A travers ses écrits, Marguerite nous offre un aperçu de sa spiritualité, en nous permettant de saisir certains traits de sa personnalité et de ses capacités de gouvernement. Il s’agit d’une femme très cultivée ; elle écrit habituellement en latin, la langue des érudits, mais écrit également en franco-provençal et cela aussi est rare : ses écrits sont, ainsi, les premiers dont on garde mémoire rédigés dans cette langue. Elle vit une existence riche d’expériences mystiques, décrites avec simplicité, laissant entrevoir le mystère ineffable de Dieu, soulignant les limites de l’esprit pour le saisir et l’inaptitude de la langue humaine pour l’exprimer. Elle possède une personnalité linéaire, simple, ouverte, d’une douce sensibilité, d’un grand équilibre et d’un fin discernement, capable de pénétrer les profondeurs de l’esprit humain, d’en saisir les limites, les ambiguïtés, mais également les aspirations, la tension de l’âme vers Dieu. Elle manifeste une profonde aptitude au gouvernement, en alliant sa profonde vie spirituelle mystique au service de ses sœurs et de la communauté. Dans ce sens, un passage d’une lettre à son père est significatif :
Mon doux père, je veux vous dire que je suis si prise à cause des besoins de notre maison qu’il m’est impossible d’occuper mon esprit à de bonnes pensées ; en effet, j’ai tant à faire que je ne sais pas de quel côté me tourner. Nous n’avons pas récolté de blé le septième mois de l’année et nos petites vignes ont été détruites par la tempête. En outre, notre église se trouve en si mauvais état que nous sommes contraintes à la reconstruire en partie.
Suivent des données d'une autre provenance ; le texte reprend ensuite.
(** The network of a data connection: the local services and the relay
    answer, both writes go through, the relay accepts the token. *)
Definition dataNet : dataconn.Net Payload :=
  {| dataconn.dial := fun addr =>
       if String.eqb addr "127.0.0.1:80" then Some 11%nat
       else if String.eqb addr "127.0.0.1:22" then Some 12%nat
       else if String.eqb addr "relay:7000" then Some 20%nat
       else None;
     dataconn.outcomes := [true; true];
     dataconn.answer := authOk |}.

Definition sshNotification : NewConnRequest :=
  {| nc_ConnID := "1700000000000000000"; nc_TunnelName := "ssh" |}.

(** A codec for [typedCodec]: the payload is its own encoding. *)
Definition marshal (p : Payload) : Payload := p.

End scenarios.

(** * Properties *)

(** ** The standard library functions *)

Section Strconv.
Import strconv.

Lemma digits_pos_acc (d : Decimal.uint) (p : positive) :
  digits (NilEmpty.string_of_uint d) (Z.pos p) =
  Some (Z.pos (Pos.of_uint_acc d p)).
Proof.
  revert p; induction d; intros p; simpl; try reflexivity;
    rewrite <- IHd; f_equal; lia.
Qed.

Lemma digits_of_uint (d : Decimal.uint) :
  digits (NilEmpty.string_of_uint d) 0 = Some (Z.of_N (Pos.of_uint d)).
Proof.
  induction d; simpl; try reflexivity; try exact IHd;
    apply digits_pos_acc.
Qed.

Lemma allDigits_of_uint (d : Decimal.uint) :
  props.allDigits (NilEmpty.string_of_uint d) = true.
Proof. induction d; simpl; auto. Qed.

Lemma Sprintd_nonneg (z : Z) :
  0 <= z ->
  exists d, fmt.Sprintd z = NilEmpty.string_of_uint d /\
            d <> Decimal.Nil /\ Z.of_N (Pos.of_uint d) = z.
Proof.
  intros Hz. destruct z as [|p|p]; [| |lia].
  - exists (Decimal.D0 Decimal.Nil). repeat split; discriminate.
  - exists (Pos.to_uint p). unfold fmt.Sprintd; simpl.
    pose proof (Unsigned.to_uint_nonnil p) as Hn.
    repeat split; [|assumption|by rewrite Unsigned.of_to].
    destruct (Pos.to_uint p); [congruence|reflexivity..].
Qed.

Lemma digits_Sprintd (z : Z) :
  0 <= z -> digits (fmt.Sprintd z) 0 = Some z.
Proof.
  intros Hz. destruct (Sprintd_nonneg z Hz) as (d & -> & _ & <-).
  apply digits_of_uint.
Qed.

Lemma allDigits_Sprintd (z : Z) :
  0 <= z ->
  props.allDigits (fmt.Sprintd z) = true /\
  props.nonEmpty (fmt.Sprintd z) = true.
Proof.
  intros Hz. destruct (Sprintd_nonneg z Hz) as (d & -> & Hd & _).
  split; [apply allDigits_of_uint|]. by destruct d.
Qed.

Lemma isDigit_digit (c : ascii) :
  props.isDigit c = true -> exists d, digit c = Some d /\ 0 <= d <= 9.
Proof.
  unfold props.isDigit, digit. intros Hc; rewrite Hc.
  eexists; split; [reflexivity|]. lia.
Qed.

Lemma digit_isDigit (c : ascii) :
  props.isDigit c = false -> digit c = None.
Proof. unfold props.isDigit, digit. by intros ->. Qed.

Lemma digits_allDigits (s : string) (n : Z) :
  props.allDigits s = false -> digits s n = None.
Proof.
  revert n; induction s as [|c s IH]; intros n; simpl; [discriminate|].
  destruct (props.isDigit c) eqn:Hc; simpl.
  - intros Hs. destruct (isDigit_digit c Hc) as (d & -> & _). by apply IH.
  - intros _. by rewrite (digit_isDigit c Hc).
Qed.

Lemma isDigit_not_sign (c : ascii) :
  props.isDigit c = true -> Ascii.eqb c "-" || Ascii.eqb c "+" = false.
Proof.
  intros Hc. destruct (Ascii.eqb_spec c "-") as [->|]; [discriminate Hc|].
  destruct (Ascii.eqb_spec c "+") as [->|]; [discriminate Hc|]. reflexivity.
Qed.

Lemma digit_range (c : ascii) (d : Z) : digit c = Some d -> 0 <= d <= 9.
Proof.
  unfold digit.
  destruct (Z.leb_spec 48 (Z.of_N (N_of_ascii c)));
    destruct (Z.leb_spec (Z.of_N (N_of_ascii c)) 57); simpl;
    intros [= <-]; lia.
Qed.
Une religieuse chartreuse définit ainsi la figure de Marguerite :
À travers son œuvre, elle nous révèle une personnalité fascinante, à l’intelligence vive, portée à la réflexion, et, dans le même temps, dotée de grâces mystiques : en un mot, une femme sainte et sage qui sait exprimer avec un certain humour une sensibilité toute spirituelle.
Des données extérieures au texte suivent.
(** * Package taiko of hive: Vault, wait primitives, Devnet, scheduler

    A shallow embedding of package [taiko] (helper.go, devnet.go, the Vault
    and the TestEnv/RunTests files) and the properties its specification
    states about them.

    Conventions of the embedding.
    - A Go [uint64] is a [Z] in [0, 2^64); [++] wraps around.
    - A Go function that can end the calling goroutine ([t.Fatal],
      [t.FailNow], [require.NoError]: hivesim's [FailNow] is
      [t.Fail(); runtime.Goexit()]) or panic returns an [outcome].
    - Everything the network answers (RPC results, which branch a [select]
      takes, what a started container reports) is an explicit input: the
      functions are deterministic in those answers and can be evaluated.
    - Effects that a claim speaks of (sleeping, starting a container,
      submitting a transaction, appending to a sequence) are recorded in a
      log the function returns. *)

From Stdlib Require Import ZArith Lia String.
From stdpp Require Import base option list gmap.

Local Open Scope Z_scope.

(** ** Errors and outcomes *)

(** Go [error] values the package produces or inspects.  [ErrWrap] is an
    error built with [%w], which [errors.Is] looks through. *)
Inductive error : Type :=
  | ErrNotFound                       (* ethereum.NotFound *)
  | ErrCanceled                       (* context.Canceled *)
  | ErrDeadlineExceeded               (* context.DeadlineExceeded *)
  | ErrRPC (code : Z)                 (* any other failure of an RPC call *)
  | ErrStatus (want got : Z)          (* "expected status %d, but got %d" *)
  | ErrWrap (msg : string) (inner : error).

(** [errors.Is(err, ethereum.NotFound)] for a non-nil [err]. *)
Fixpoint is_not_found (err : error) : bool :=
  match err with
  | ErrNotFound => true
  | ErrWrap _ inner => is_not_found inner
  | _ => false
  end.

(** [errors.Is(err, ethereum.NotFound)] for a possibly nil [err]. *)
Definition errors_Is_NotFound (err : option error) : bool :=
  match err with
  | None => false
  | Some e => is_not_found e
  end.

(** Why a goroutine was ended through [hivesim.T]. *)
Inductive failure : Type :=
  | Fatal (msg : string)                   (* t.Fatal / t.Fatalf *)
  | FatalErr (msg : string) (err : error)  (* t.Fatal(msg, err), t.Fatalf("..%v", err) *)
  | RequireNoError (err : error).          (* require.NoError(t, err), err non-nil *)

Inductive panic : Type :=
  | NilDereference
  | IndexOutOfRange
  | PanicMsg (msg : string).

(** How a call ends.  [Blocked]: the answers supplied so far do not let the
    call finish (it is still polling or waiting). *)
Inductive outcome (A : Type) : Type :=
  | Returned (a : A)
  | FailNow (f : failure)
  | Panicked (p : panic)
  | Blocked.
Arguments Returned {A} a.
Arguments FailNow {A} f.
Arguments Panicked {A} p.
Arguments Blocked {A}.

Definition uint64_max : Z := 2 ^ 64 - 1.
Definition wrap64 (x : Z) : Z := x mod 2 ^ 64.

(** ** Receipts and the wait primitives (helper.go) *)

Definition Hash := Z.
Definition Address := Z.

Record Receipt : Type := mkReceipt {
  Status : Z;        (* uint64 *)
  TxHash : Hash;
  BlockNumber : Z
}.

Definition ReceiptStatusFailed : Z := 0.
Definition ReceiptStatusSuccessful : Z := 1.

(** What [client.TransactionReceipt] hands back: a receipt pointer and an
    error, either of which may be nil. *)
Definition receipt_answer : Type := option Receipt * option error.
(** C10, as amended: the array [noisy_image] of the caller holds a
    sample, and the predictor keeps its contract (it does not write into the
    tensor it is handed) in the case where the array is float32, in which
    [torch.Tensor(noisy_image)] shares its memory; for an array of another
    width the predictor is any.  Then each of the four routines leaves
    [noisy_image] as it was, whether it returns or raises, and the array it
    returns is not [noisy_image]. *)
Theorem input_array_unchanged
  (noisy_image noise : Heap.loc) (d : Heap.dtype) (v : list R)
  (t : Z) (variance_schedule : list R)
  (step_size : Z) (overstep : R) (sigma : sigma_arg) (return_sequences : bool) :
  nth_error h0 noisy_image = Some (Heap.FloatRows d [v]) ->
  (d = Heap.float32 -> Heap.side_effect_free net) ->
  Heap.leaves_unchanged h0 noisy_image
    (Heap.reconstruct_image_from_noise get_alpha_bar noisy_image noise t
       variance_schedule)
  /\ Heap.leaves_unchanged h0 noisy_image
       (Heap.reconstruct_single_step get_alpha_bar net noisy_image t variance_schedule)
  /\ Heap.leaves_unchanged h0 noisy_image
       (Heap.reconstruct get_alpha_bar net rng noisy_image t variance_schedule
          step_size overstep sigma return_sequences)
  /\ Heap.leaves_unchanged h0 noisy_image
       (Heap.reconstruct_sequentially get_alpha_bar net rng noisy_image t
          variance_schedule sigma).
Proof.
  intros Hv Hc.
  assert (Hl : (noisy_image < length h0)%nat) by (apply nth_error_Some; congruence).
  split; [|split; [|split]]; apply preserves_unchanged; auto.
  - apply preserves_reconstruct_image_from_noise.
  - eapply preserves_reconstruct_single_step; eauto.
  - apply preserves_reconstruct.
  - eapply preserves_reconstruct_sequentially; eauto.
Qed.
Dans le dynamisme de la vie mystique, Marguerite valorise l’expérience des affections naturelles, purifiées par la grâce, comme moyen privilégié pour comprendre plus profondément et répondre avec davantage de promptitude et d’ardeur à l’action divine. La raison en est que la personne humaine est créée à l’image de Dieu, et qu’elle est donc appelée à construire avec Lui une merveilleuse histoire d’amour, se laisser toucher entièrement par son initiative.
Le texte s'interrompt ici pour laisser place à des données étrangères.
(** * study-snap-card: flashcard client

    A shallow embedding of the client code of the flashcard application:

    - [ClaudeService.generateFlashcards] (services/ClaudeService.ts): the
      extraction of a JSON array from the model's reply and the filter that
      keeps the well-formed cards;
    - [FileUpload.handleUpload] (components/FileUpload.tsx);
    - [CreateCardForm.handleFileSelect] and [handleFileUpload]
      (components/CreateCardForm.tsx);
    - [StudyMode.nextCard] and [prevCard] (components/StudyMode.tsx);
    - [Flashcard.handleFlip] (components/Flashcard.tsx);
    - [Index.addCard] and [addCardsFromDocument] (pages/Index.tsx).

    React state is modelled by explicit state passing: a handler is a function
    from the component's state (and the event's payload) to the next state and
    the list of effects it performs (toasts, network requests, callbacks to the
    parent).  Exceptions are modelled by a sum type. *)

From Stdlib Require Import Ascii String.
From Stdlib Require Import List ZArith NArith Bool Lia.
From Stdlib Require Import Numbers.DecimalString.
From Stdlib Require Numbers.DecimalPos Numbers.DecimalZ.
Import ListNotations.

(** ** JavaScript strings

    A JavaScript string is a sequence of UTF-16 code units. *)

Definition code_unit := N.
Bind Scope N_scope with code_unit.
Definition jstring := list code_unit.

(** [js "..."] is the JavaScript string of an ASCII literal. *)
Definition js (s : string) : jstring :=
  List.map N_of_ascii (list_ascii_of_string s).

Arguments js : simpl never.

Fixpoint jstring_eqb (a b : jstring) : bool :=
  match a, b with
  | [], [] => true
  | x :: a', y :: b' => N.eqb x y && jstring_eqb a' b'
  | _, _ => false
  end.

(** White space and line terminators of ECMAScript: what [\s] matches and what
    [String.prototype.trim] strips. *)
Definition is_space (c : code_unit) : bool :=
  (N.eqb c 9 || N.eqb c 10 || N.eqb c 11 || N.eqb c 12 || N.eqb c 13 ||
   N.eqb c 32 || N.eqb c 160 || N.eqb c 5760 ||
   (N.leb 8192 c && N.leb c 8202) ||
   N.eqb c 8232 || N.eqb c 8233 || N.eqb c 8239 || N.eqb c 8287 ||
   N.eqb c 12288 || N.eqb c 65279)%bool.

Fixpoint trimStart (s : jstring) : jstring :=
  match s with
  | c :: s' => if is_space c then trimStart s' else s
  | [] => []
  end.

Definition trimEnd (s : jstring) : jstring := rev (trimStart (rev s)).

Definition trim (s : jstring) : jstring := trimEnd (trimStart s).

(** [s.trim() !== ''] *)
Definition nonblank (s : jstring) : bool :=
  match trim s with [] => false | _ :: _ => true end.

(** [json_text "..."] is [js "..."] with every apostrophe replaced by a double
    quote: it writes JSON texts, whose strings are double-quoted. *)
Definition json_text (s : string) : jstring :=
  List.map (fun c => if N.eqb c 39 then 34%N else c) (js s).

(** The decimal digits of a number, as [String(n)] prints an integer. *)
Definition decimal (z : Z) : jstring :=
  js (NilZero.string_of_int (Z.to_int z)).

(** ** Regular expressions

    The fragment of ECMAScript regular expressions that the service uses: a
    sequence of items, each a character class matched once or under a greedy
    star.  [match_here] is the backtracking matcher at a fixed start position
    (it returns the length of the match), [exec] tries the start positions from
    left to right, as [String.prototype.match] does for a pattern without the
    [g] flag. *)

Inductive item :=
| One (cls : code_unit -> bool)
| Many (cls : code_unit -> bool).

Definition regex := list item.

Fixpoint match_here (r : regex) : jstring -> option nat :=
  match r with
  | [] => fun _ => Some O
  | One p :: r' => fun s =>
      match s with
      | c :: s' => if p c then option_map S (match_here r' s') else None
      | [] => None
      end
  | Many p :: r' =>
      let k := match_here r' in
      fix star (s : jstring) : option nat :=
        match s with
        | c :: s' =>
            if p c then
              match star s' with
              | Some n => Some (S n)
              | None => k s
              end
            else k s
        | [] => k []
        end
  end.

Fixpoint exec (r : regex) (s : jstring) : option jstring :=
  match match_here r s with
  | Some n => Some (firstn n s)
  | None =>
      match s with
      | [] => None
      | _ :: s' => exec r s'
      end
  end.

Definition lbracket : code_unit := 91%N.
Definition rbracket : code_unit := 93%N.

(** [/\[[\s\S]*\]/] *)
Definition json_array_pattern : regex :=
  [ One (N.eqb lbracket);
    Many (fun c => is_space c || negb (is_space c));
    One (N.eqb rbracket) ].

(** The pattern after its opening bracket. *)
Definition closing_tail : regex :=
  [ Many (fun c => is_space c || negb (is_space c)); One (N.eqb rbracket) ].

(** [content_text.match(/\[[\s\S]*\]/)], and [jsonMatch[0]] when it matches. *)
Definition match_json_array (content_text : jstring) : option jstring :=
  exec json_array_pattern content_text.

(** ** JSON values

    The values [JSON.parse] produces.  A number keeps its source text: the code
    only asks for its type and its truthiness.  An object keeps its members in
    source order; a later member with the same key overrides an earlier one. *)

#[local] Set Warnings "-register-all".

Inductive json :=
| JNull
| JBool (b : bool)
| JNumber (lexeme : jstring)
| JString (s : jstring)
| JArray (elements : list json)
| JObject (members : list (jstring * json)).

Inductive jstype := TUndefined | TObject | TBoolean | TNumber | TString.

Definition jstype_eqb (a b : jstype) : bool :=
  match a, b with
  | TUndefined, TUndefined | TObject, TObject | TBoolean, TBoolean
  | TNumber, TNumber | TString, TString => true
  | _, _ => false
  end.

(** [typeof v]; [None] is [undefined]. *)
Definition typeof (v : option json) : jstype :=
  match v with
  | None => TUndefined
  | Some JNull => TObject
  | Some (JBool _) => TBoolean
  | Some (JNumber _) => TNumber
  | Some (JString _) => TString
  | Some (JArray _) => TObject
  | Some (JObject _) => TObject
  end.

(** A JSON number is zero when its mantissa has no digit but [0]. *)
Fixpoint mantissa_is_zero (lexeme : jstring) : bool :=
  match lexeme with
  | [] => true
  | c :: rest =>
      if (N.eqb c 101 || N.eqb c 69)%bool then true
      else if (N.leb 49 c && N.leb c 57)%bool then false
      else mantissa_is_zero rest
  end.

(** The truthiness of a value, as [&&], [!] and [if] see it. *)
Definition truthy (v : json) : bool :=
  match v with
  | JNull => false
  | JBool b => b
  | JNumber lexeme => negb (mantissa_is_zero lexeme)
  | JString s => match s with [] => false | _ => true end
  | JArray _ => true
  | JObject _ => true
  end.

Fixpoint lookup (key : jstring) (members : list (jstring * json)) : option json :=
  match members with
  | [] => None
  | (k, v) :: rest =>
      match lookup key rest with
      | Some w => Some w
      | None => if jstring_eqb k key then Some v else None
      end
  end.

(** [v.key] for the keys the service reads, [front] and [back]: an own
    property of an object; neither [Object.prototype] nor [Array.prototype]
    nor the wrappers of the primitives define them, so that every other value
    gives [undefined]. *)
Definition prop (v : json) (key : jstring) : option json :=
  match v with
  | JObject members => lookup key members
  | _ => None
  end.

(** ** Thrown values *)

(** What a JavaScript computation throws: an instance of [Error] (or of a
    subclass of it such as [SyntaxError] or [TypeError]) with its message, or
    any other value. *)
Inductive thrown :=
| Error (message : jstring)
| NonError.

Inductive result (A : Type) :=
| Ok (a : A)
| Throw (e : thrown).

Arguments Ok {A} a.
Arguments Throw {A} e.

Definition bind {A B : Type} (r : result A) (k : A -> result B) : result B :=
  match r with
  | Ok a => k a
  | Throw e => Throw e
  end.

Notation "x <- r ;; k" := (bind r (fun x => k))
  (at level 61, r at next level, right associativity).

(** ** A JSON parser

    A recursive-descent parser of the JSON grammar (ECMA-404), the grammar
    [JSON.parse] accepts.  The statements about the service below hold for
    every parser; this one evaluates them on concrete replies. *)

Module JSON.

Definition is_ws (c : code_unit) : bool :=
  (N.eqb c 9 || N.eqb c 10 || N.eqb c 13 || N.eqb c 32)%bool.

Fixpoint skip_ws (s : jstring) : jstring :=
  match s with
  | c :: s' => if is_ws c then skip_ws s' else s
  | [] => []
  end.

Definition is_digit (c : code_unit) : bool := (N.leb 48 c && N.leb c 57)%bool.

Definition hex_value (c : code_unit) : option N :=
  if is_digit c then Some (c - 48)%N
  else if (N.leb 97 c && N.leb c 102)%bool then Some (c - 87)%N
  else if (N.leb 65 c && N.leb c 70)%bool then Some (c - 55)%N
  else None.

(** [expect c s] consumes the code unit [c] at the head of [s]. *)
Definition expect (c : code_unit) (s : jstring) : option jstring :=
  match s with
  | x :: s' => if N.eqb x c then Some s' else None
  | [] => None
  end.

Fixpoint expect_all (p s : jstring) : option jstring :=
  match p with
  | [] => Some s
  | c :: p' =>
      match expect c s with
      | Some s' => expect_all p' s'
      | None => None
      end
  end.

Fixpoint take_digits (s : jstring) : jstring * jstring :=
  match s with
  | c :: s' =>
      if is_digit c then let (ds, r) := take_digits s' in (c :: ds, r)
      else ([], s)
  | [] => ([], [])
  end.

(** The characters of a string after its opening quote, up to the closing
    quote; [acc] holds the decoded code units in reverse. *)
Fixpoint string_chars (fuel : nat) (s acc : jstring) : option (jstring * jstring) :=
  match fuel with
  | O => None
  | S fuel' =>
      match s with
      | [] => None
      | c :: s1 =>
          if N.eqb c 34 then Some (rev acc, s1)
          else if N.eqb c 92 then
            match s1 with
            | [] => None
            | e :: s2 =>
                if N.eqb e 34 then string_chars fuel' s2 (34%N :: acc)
                else if N.eqb e 92 then string_chars fuel' s2 (92%N :: acc)
                else if N.eqb e 47 then string_chars fuel' s2 (47%N :: acc)
                else if N.eqb e 98 then string_chars fuel' s2 (8%N :: acc)
                else if N.eqb e 102 then string_chars fuel' s2 (12%N :: acc)
                else if N.eqb e 110 then string_chars fuel' s2 (10%N :: acc)
                else if N.eqb e 114 then string_chars fuel' s2 (13%N :: acc)
                else if N.eqb e 116 then string_chars fuel' s2 (9%N :: acc)
                else if N.eqb e 117 then
                  match s2 with
                  | h1 :: h2 :: h3 :: h4 :: s3 =>
                      match hex_value h1, hex_value h2, hex_value h3, hex_value h4 with
                      | Some a, Some b, Some c', Some d =>
                          string_chars fuel' s3
                            (((a * 16 + b) * 16 + c') * 16 + d :: acc)%N
                      | _, _, _, _ => None
                      end
                  | _ => None
                  end
                else None
            end
          else if N.ltb c 32 then None
          else string_chars fuel' s1 (c :: acc)
      end
  end.

(** A number: an optional minus sign, then [0] or a digit from 1 to 9 and
    any digits, then optionally a point and one digit or more, then
    optionally [e] or [E], an optional sign and one digit or more. *)
Definition number (s : jstring) : option (jstring * jstring) :=
  let (sign, s1) :=
    match expect 45 s with Some r => ([45%N], r) | None => ([], s) end in
  match s1 with
  | [] => None
  | c :: s2 =>
      if is_digit c then
        let (int, s3) :=
          if N.eqb c 48 then ([c], s2)
          else let (ds, r) := take_digits s2 in (c :: ds, r) in
        let frac :=
          match expect 46 s3 with
          | Some r =>
              match take_digits r with
              | ([], _) => None
              | (ds, r') => Some (46%N :: ds, r')
              end
          | None => Some ([], s3)
          end in
        match frac with
        | None => None
        | Some (fr, s4) =>
            match s4 with
            | e :: s5 =>
                if (N.eqb e 101 || N.eqb e 69)%bool then
                  let (esign, s6) :=
                    match s5 with
                    | x :: r =>
                        if (N.eqb x 43 || N.eqb x 45)%bool then ([x], r)
                        else ([], s5)
                    | [] => ([], s5)
                    end in
                  match take_digits s6 with
                  | ([], _) => None
                  | (ds, r') => Some (sign ++ int ++ fr ++ e :: esign ++ ds, r')
                  end
                else Some (sign ++ int ++ fr, s4)
            | [] => Some (sign ++ int ++ fr, s4)
            end
        end
      else None
  end.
Le Dieu Trinité, le Dieu amour qui se révèle dans le Christ la fascine et Marguerite vit une relation d’amour profonde envers le Seigneur et, à l’opposé, elle voit l’ingratitude humaine jusqu’à la méchanceté, jusqu’au paradoxe de la croix. Elle affirme que la croix du Christ est semblable à la table de l’accouchement. La douleur de Jésus sur la croix est comparée à celle d’une mère. Elle écrit :
La mère qui me porta dans son sein, souffrit profondément en me donnant le jour, pendant un jour ou pendant une nuit, mais toi, doux et beau Seigneur, tu as été tourmenté pour moi non pas une nuit ou un jour seulement, mais pendant plus de trente ans […] ; combien as-tu souffert amèrement à cause de moi pendant toute ta vie ! Et lorsque vint le moment de l’accouchement, ton travail fut si douloureux que ta sainte sueur devint comme des gouttes de sang qui s’écoulaient le long de tout ton corps jusqu’à terre.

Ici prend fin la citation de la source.